▸ Problem requirements
Only the lines from the start of the entries up to and including the line with "From Stdlib Require Import Ascii." should be written out, exactly as they stand.

▬▬▬▬▬▬

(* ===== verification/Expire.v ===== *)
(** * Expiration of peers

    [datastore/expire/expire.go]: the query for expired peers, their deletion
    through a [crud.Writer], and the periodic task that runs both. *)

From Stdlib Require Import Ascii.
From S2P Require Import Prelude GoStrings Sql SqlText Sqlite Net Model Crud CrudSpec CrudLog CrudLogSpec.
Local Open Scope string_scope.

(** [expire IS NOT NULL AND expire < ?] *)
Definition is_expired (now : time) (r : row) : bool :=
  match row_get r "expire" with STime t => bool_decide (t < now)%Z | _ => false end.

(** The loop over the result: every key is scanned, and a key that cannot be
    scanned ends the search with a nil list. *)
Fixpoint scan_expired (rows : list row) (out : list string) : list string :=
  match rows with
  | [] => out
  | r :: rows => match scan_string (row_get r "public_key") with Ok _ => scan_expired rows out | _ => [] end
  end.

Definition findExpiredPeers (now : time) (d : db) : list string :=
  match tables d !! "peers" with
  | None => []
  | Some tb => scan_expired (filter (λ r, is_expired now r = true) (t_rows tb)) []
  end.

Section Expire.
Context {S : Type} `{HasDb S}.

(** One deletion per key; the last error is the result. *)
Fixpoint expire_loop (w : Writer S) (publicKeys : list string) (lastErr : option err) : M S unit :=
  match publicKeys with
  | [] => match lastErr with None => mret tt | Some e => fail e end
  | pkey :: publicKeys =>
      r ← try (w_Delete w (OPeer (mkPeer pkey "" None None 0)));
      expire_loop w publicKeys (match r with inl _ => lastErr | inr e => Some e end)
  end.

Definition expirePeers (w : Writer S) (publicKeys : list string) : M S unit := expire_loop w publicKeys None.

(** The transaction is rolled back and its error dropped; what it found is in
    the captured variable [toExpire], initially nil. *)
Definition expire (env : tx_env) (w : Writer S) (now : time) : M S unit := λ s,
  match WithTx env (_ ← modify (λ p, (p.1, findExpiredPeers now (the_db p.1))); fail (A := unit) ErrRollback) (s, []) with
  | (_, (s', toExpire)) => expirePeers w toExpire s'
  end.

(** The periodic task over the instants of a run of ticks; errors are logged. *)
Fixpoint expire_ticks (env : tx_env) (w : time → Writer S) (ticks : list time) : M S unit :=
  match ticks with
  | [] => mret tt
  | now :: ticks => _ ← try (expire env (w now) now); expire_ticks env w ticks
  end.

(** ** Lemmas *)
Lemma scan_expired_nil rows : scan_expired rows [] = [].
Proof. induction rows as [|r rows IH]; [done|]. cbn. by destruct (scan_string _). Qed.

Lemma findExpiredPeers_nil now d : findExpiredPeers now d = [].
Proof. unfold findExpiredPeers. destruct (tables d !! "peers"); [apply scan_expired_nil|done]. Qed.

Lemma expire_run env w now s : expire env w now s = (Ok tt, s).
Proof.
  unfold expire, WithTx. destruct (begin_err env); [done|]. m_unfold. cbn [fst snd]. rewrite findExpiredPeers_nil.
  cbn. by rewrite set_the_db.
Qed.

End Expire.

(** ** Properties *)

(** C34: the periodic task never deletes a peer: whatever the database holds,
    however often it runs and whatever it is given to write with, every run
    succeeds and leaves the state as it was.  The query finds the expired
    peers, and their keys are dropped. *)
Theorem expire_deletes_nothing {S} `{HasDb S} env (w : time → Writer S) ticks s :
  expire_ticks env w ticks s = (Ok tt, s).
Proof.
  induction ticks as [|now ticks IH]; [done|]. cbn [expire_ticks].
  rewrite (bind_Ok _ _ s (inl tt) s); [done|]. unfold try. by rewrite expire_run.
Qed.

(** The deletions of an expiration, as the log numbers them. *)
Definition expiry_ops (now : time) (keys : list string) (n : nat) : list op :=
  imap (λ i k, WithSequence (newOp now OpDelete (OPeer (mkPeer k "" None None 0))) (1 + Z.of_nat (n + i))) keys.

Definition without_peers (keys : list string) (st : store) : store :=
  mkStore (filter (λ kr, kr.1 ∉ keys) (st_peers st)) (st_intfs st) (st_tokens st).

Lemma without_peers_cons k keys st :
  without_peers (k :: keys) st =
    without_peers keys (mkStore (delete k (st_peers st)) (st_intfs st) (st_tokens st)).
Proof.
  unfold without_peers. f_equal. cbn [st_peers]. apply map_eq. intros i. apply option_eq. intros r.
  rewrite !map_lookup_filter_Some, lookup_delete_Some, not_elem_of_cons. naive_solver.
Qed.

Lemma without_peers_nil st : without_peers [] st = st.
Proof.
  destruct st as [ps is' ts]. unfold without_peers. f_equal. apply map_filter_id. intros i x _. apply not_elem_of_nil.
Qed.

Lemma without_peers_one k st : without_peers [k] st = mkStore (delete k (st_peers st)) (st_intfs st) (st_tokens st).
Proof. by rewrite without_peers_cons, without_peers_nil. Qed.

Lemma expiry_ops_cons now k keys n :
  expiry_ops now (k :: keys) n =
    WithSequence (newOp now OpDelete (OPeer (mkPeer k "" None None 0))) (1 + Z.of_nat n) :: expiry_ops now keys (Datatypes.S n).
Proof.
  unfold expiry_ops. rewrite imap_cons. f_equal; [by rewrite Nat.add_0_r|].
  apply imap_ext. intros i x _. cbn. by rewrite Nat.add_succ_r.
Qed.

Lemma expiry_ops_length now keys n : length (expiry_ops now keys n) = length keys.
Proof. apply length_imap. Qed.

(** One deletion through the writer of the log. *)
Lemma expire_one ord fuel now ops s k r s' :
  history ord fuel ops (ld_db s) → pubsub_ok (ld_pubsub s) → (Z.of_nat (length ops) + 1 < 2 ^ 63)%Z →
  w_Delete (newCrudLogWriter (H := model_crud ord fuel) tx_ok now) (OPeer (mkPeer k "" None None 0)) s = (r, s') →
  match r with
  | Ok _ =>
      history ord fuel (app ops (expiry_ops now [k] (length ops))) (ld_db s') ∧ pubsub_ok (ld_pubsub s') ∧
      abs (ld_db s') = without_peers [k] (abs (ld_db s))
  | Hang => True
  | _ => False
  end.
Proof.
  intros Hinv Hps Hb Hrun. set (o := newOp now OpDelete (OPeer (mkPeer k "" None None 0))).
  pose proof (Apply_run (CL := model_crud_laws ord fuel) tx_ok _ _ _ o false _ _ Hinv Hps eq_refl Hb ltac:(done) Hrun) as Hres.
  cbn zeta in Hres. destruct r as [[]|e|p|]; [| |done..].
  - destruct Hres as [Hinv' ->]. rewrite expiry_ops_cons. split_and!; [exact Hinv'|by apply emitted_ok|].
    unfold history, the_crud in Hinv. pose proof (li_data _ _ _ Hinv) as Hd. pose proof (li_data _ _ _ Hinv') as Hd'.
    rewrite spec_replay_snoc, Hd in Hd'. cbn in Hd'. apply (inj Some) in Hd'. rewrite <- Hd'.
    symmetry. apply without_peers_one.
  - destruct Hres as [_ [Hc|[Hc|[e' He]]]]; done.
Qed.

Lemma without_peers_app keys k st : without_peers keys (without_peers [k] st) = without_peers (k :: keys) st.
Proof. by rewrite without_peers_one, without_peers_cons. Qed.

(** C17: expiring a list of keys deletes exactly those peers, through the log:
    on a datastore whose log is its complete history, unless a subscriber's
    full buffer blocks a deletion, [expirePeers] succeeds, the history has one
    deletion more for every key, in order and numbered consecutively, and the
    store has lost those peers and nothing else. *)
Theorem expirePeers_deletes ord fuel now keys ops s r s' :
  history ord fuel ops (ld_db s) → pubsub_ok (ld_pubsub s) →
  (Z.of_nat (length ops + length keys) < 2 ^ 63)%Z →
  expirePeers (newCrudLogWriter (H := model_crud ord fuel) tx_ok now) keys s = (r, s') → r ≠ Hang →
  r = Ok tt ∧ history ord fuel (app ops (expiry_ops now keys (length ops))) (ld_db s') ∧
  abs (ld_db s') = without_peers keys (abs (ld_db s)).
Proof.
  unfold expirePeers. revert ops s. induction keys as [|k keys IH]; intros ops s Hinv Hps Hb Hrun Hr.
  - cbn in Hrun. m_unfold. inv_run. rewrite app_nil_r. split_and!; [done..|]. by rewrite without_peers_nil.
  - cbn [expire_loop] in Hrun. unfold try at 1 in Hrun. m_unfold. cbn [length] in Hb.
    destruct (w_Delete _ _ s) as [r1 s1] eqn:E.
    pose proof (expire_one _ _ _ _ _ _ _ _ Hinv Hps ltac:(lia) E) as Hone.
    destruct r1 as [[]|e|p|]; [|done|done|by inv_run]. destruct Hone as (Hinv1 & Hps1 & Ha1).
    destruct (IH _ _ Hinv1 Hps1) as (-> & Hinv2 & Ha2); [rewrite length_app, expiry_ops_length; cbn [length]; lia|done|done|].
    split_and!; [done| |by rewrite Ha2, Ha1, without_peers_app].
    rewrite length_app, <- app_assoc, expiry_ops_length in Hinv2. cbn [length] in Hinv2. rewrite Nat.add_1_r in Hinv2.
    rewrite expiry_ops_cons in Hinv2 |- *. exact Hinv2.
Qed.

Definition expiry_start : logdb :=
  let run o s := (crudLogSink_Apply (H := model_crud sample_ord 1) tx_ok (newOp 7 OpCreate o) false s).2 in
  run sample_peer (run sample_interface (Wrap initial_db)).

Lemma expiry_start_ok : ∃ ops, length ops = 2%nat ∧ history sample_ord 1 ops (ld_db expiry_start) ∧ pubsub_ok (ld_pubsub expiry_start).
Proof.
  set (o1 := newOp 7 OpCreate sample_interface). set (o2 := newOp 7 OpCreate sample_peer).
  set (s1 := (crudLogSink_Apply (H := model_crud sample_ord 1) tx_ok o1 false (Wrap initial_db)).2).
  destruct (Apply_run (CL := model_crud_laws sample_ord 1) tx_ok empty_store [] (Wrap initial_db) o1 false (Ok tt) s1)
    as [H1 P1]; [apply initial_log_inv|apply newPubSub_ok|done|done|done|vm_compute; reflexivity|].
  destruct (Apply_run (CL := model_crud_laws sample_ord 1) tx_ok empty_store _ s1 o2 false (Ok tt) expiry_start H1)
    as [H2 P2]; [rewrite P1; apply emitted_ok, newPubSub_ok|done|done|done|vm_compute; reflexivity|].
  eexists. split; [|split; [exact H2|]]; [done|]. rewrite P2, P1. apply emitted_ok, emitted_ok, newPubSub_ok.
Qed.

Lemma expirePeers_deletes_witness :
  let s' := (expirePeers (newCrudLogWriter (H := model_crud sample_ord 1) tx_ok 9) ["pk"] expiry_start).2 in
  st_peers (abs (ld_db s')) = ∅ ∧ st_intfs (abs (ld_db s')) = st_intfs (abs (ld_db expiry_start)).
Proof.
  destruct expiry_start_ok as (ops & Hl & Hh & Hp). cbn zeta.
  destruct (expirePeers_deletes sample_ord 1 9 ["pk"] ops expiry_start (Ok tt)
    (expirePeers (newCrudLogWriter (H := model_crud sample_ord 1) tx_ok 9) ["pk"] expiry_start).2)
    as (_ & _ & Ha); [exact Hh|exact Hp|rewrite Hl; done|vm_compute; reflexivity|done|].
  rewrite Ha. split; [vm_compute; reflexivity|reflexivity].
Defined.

▬▬▬▬▬▬

▸ Exercise solution
(* ===== verification/Expire.v ===== *)
(** * Expiration of peers

    [datastore/expire/expire.go]: the query for expired peers, their deletion
    through a [crud.Writer], and the periodic task that runs both. *)

From Stdlib Require Import Ascii.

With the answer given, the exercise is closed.